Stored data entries

Lemma close_alerts_inv id at_ e : alerts_inv e -> alerts_inv (alter_notify (alter_alert (close_alerts id at_)) e).
Proof.
  intros [Hk Hsh Hu Hf Hsf Hsu He].
  assert (forall x a, n_alert (e_notify e) !! x = Some a -> is_Some (ai_FirstTriggeredAt a) ->
    exists a', close_alerts id at_ (n_alert (e_notify e)) !! x = Some a' /\ is_Some (ai_FirstTriggeredAt a')) as Hfirst.
  { intros x a Ha Hfa. unfold close_alerts. rewrite lookup_fmap, Ha. simpl. case_bool_decide; eauto. }
  split; simpl; try done.
  - intros x a' (a & Ha & Hc)%close_alerts_lookup. destruct (Hk x a Ha). by destruct Hc as [(_ & _ & ->)|[_ ->]].
  - intros x a' (a & Ha & Hc)%close_alerts_lookup. destruct Hc as [(_ & _ & ->)|[_ ->]]; [by split_and!|by apply (Hsh x)].
  - intros i j a b (a0 & Ha & Hca)%close_alerts_lookup (b0 & Hb & Hcb)%close_alerts_lookup Sa Sb Hkey.
    destruct Hca as [(_ & _ & ->)|[_ ->]]; [done|]. destruct Hcb as [(_ & _ & ->)|[_ ->]]; [done|]. by eapply Hu.
  - intros x a' (a & Ha & Hc)%close_alerts_lookup Sa. destruct Hc as [(_ & _ & ->)|[_ ->]]; [done|by apply (Hf x)].
  - intros sid r Hr. destruct (Hsf sid r Hr) as (Hin & a & Ha & Hfa). split; [done|]. by apply (Hfirst _ a).
  - intros x ev Hev. destruct (He x ev Hev) as (a & Ha & Hfa). by apply (Hfirst _ a).
Qed.

(** The parts of the invariant that do not speak of alerts. *)
Lemma same_rows_inv t t' :
  tables_inv t -> (forall id, instance_row t' id = instance_row t id) -> identity t' = identity t -> it_row t' = it_row t ->
  dom (e_instance (it_eval t')) = (dom (e_instance (it_eval t)) : gset string) -> au_agent (it_auth t') = au_agent (it_auth t) ->
  dom (w_instance (it_world t')) = (dom (w_instance (it_world t)) : gset string) ->
  dom (e_config (it_eval t')) = (dom (e_config (it_eval t)) : gset string) -> dom (it_pause t') = (dom (it_pause t) : gset string) ->
  (forall id inst, e_instance (it_eval t') !! id = Some inst ->
     exists inst0, e_instance (it_eval t) !! id = Some inst0 /\ inst_AgentExpected inst = inst_AgentExpected inst0) ->
  it_removed t' = it_removed t -> keyed (it_world t') -> alerts_inv (it_eval t') ->
  (forall id a, alerts t' !! id = Some a ->
     is_Some (identity t !! ai_InstanceID a) /\ (ai_Status a <> RECOVERED -> is_Some (it_row t !! ai_InstanceID a))) ->
  tables_inv t'.
Proof.
  intros [H1 H2 H3 H4 H5 He Hn Hc Ht Hr Ha Ho Hk] Hrow Hid Hrows D1 Da D2 D3 D4 Hexp Hrem Hk' Ha' Ho'.
  split; rewrite ?Hrows, ?Hid, ?Da, ?Hrem; try congruence; try done.
  - intros id inst agent Hi Hag. destruct (Hexp id inst Hi) as (inst0 & Hi0 & ->). by eapply He.
  - intros id row. rewrite Hrow. apply Hn.
  - intros id row. rewrite Hrow. apply Hc.
Qed.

Assigned task ▸ Your answer must be an exact transcription of every record above.

Solution ▸
Lemma close_alerts_inv id at_ e : alerts_inv e -> alerts_inv (alter_notify (alter_alert (close_alerts id at_)) e).
Proof.
  intros [Hk Hsh Hu Hf Hsf Hsu He].
  assert (forall x a, n_alert (e_notify e) !! x = Some a -> is_Some (ai_FirstTriggeredAt a) ->
    exists a', close_alerts id at_ (n_alert (e_notify e)) !! x = Some a' /\ is_Some (ai_FirstTriggeredAt a')) as Hfirst.
  { intros x a Ha Hfa. unfold close_alerts. rewrite lookup_fmap, Ha. simpl. case_bool_decide; eauto. }
  split; simpl; try done.
  - intros x a' (a & Ha & Hc)%close_alerts_lookup. destruct (Hk x a Ha). by destruct Hc as [(_ & _ & ->)|[_ ->]].
  - intros x a' (a & Ha & Hc)%close_alerts_lookup. destruct Hc as [(_ & _ & ->)|[_ ->]]; [by split_and!|by apply (Hsh x)].
  - intros i j a b (a0 & Ha & Hca)%close_alerts_lookup (b0 & Hb & Hcb)%close_alerts_lookup Sa Sb Hkey.
    destruct Hca as [(_ & _ & ->)|[_ ->]]; [done|]. destruct Hcb as [(_ & _ & ->)|[_ ->]]; [done|]. by eapply Hu.
  - intros x a' (a & Ha & Hc)%close_alerts_lookup Sa. destruct Hc as [(_ & _ & ->)|[_ ->]]; [done|by apply (Hf x)].
  - intros sid r Hr. destruct (Hsf sid r Hr) as (Hin & a & Ha & Hfa). split; [done|]. by apply (Hfirst _ a).
  - intros x ev Hev. destruct (He x ev Hev) as (a & Ha & Hfa). by apply (Hfirst _ a).
Qed.

(** The parts of the invariant that do not speak of alerts. *)
Lemma same_rows_inv t t' :
  tables_inv t -> (forall id, instance_row t' id = instance_row t id) -> identity t' = identity t -> it_row t' = it_row t ->
  dom (e_instance (it_eval t')) = (dom (e_instance (it_eval t)) : gset string) -> au_agent (it_auth t') = au_agent (it_auth t) ->
  dom (w_instance (it_world t')) = (dom (w_instance (it_world t)) : gset string) ->
  dom (e_config (it_eval t')) = (dom (e_config (it_eval t)) : gset string) -> dom (it_pause t') = (dom (it_pause t) : gset string) ->
  (forall id inst, e_instance (it_eval t') !! id = Some inst ->
     exists inst0, e_instance (it_eval t) !! id = Some inst0 /\ inst_AgentExpected inst = inst_AgentExpected inst0) ->
  it_removed t' = it_removed t -> keyed (it_world t') -> alerts_inv (it_eval t') ->
  (forall id a, alerts t' !! id = Some a ->
     is_Some (identity t !! ai_InstanceID a) /\ (ai_Status a <> RECOVERED -> is_Some (it_row t !! ai_InstanceID a))) ->
  tables_inv t'.
Proof.
  intros [H1 H2 H3 H4 H5 He Hn Hc Ht Hr Ha Ho Hk] Hrow Hid Hrows D1 Da D2 D3 D4 Hexp Hrem Hk' Ha' Ho'.
  split; rewrite ?Hrows, ?Hid, ?Da, ?Hrem; try congruence; try done.
  - intros id inst agent Hi Hag. destruct (Hexp id inst Hi) as (inst0 & Hi0 & ->). by eapply He.
  - intros id row. rewrite Hrow. apply Hn.
  - intros id row. rewrite Hrow. apply Hc.
Qed.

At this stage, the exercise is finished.